WHAT IS BEING ASKED: Report each line of the listing below that holds "destruct".

┏━━

Lemma stream_good be sink cs d p : good [] None (snd (main_loop be sink cs (stream_start d p))).
Proof. apply main_loop_good. constructor; try done. intros l1 e l2 H. by destruct l1. Qed.

Lemma stream_numbered be sink cs d p :
  let fs := omap pushed (log (snd (main_loop be sink cs (stream_start d p)))) in map sequence fs = map (wrap 64) (seqZ 1 (zlen fs)).
Proof. cbv zeta. by destruct (stream_good be sink cs d p) as [_ _ _ [_ H4] _ _]. Qed.

End lemmas.

(** ** What is offered and what is agreed *)

(** Whether a fixated format is one an offer admits. *)
Definition in_range (lo hi x : Z) : bool := (lo <=? x) && (x <=? hi).
Definition offer_allows (o : Offer) (i : VideoInfo) : bool :=
  match of_format o with
  | FixedFormat f => bool_decide (vi_format i = f)
  | FormatChoice _ alts => bool_decide (vi_format i ∈ alts)
  end &&
  match of_size o with
  | FixedSize r => bool_decide (vi_size i = r)
  | SizeRange _ lo hi => in_range (width lo) (width hi) (width (vi_size i)) && in_range (height lo) (height hi) (height (vi_size i))
  end &&
  match of_modifiers o with
  | Some (_, ms) => bool_decide (swrap 64 (vi_modifier i) ∈ ms)
  | None => vi_modifier i =? 0
  end.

┗━━

WRITTEN ANSWER:
Proof. apply main_loop_good. constructor; try done. intros l1 e l2 H. by destruct l1. Qed.
Proof. cbv zeta. by destruct (stream_good be sink cs d p) as [_ _ _ [_ H4] _ _]. Qed.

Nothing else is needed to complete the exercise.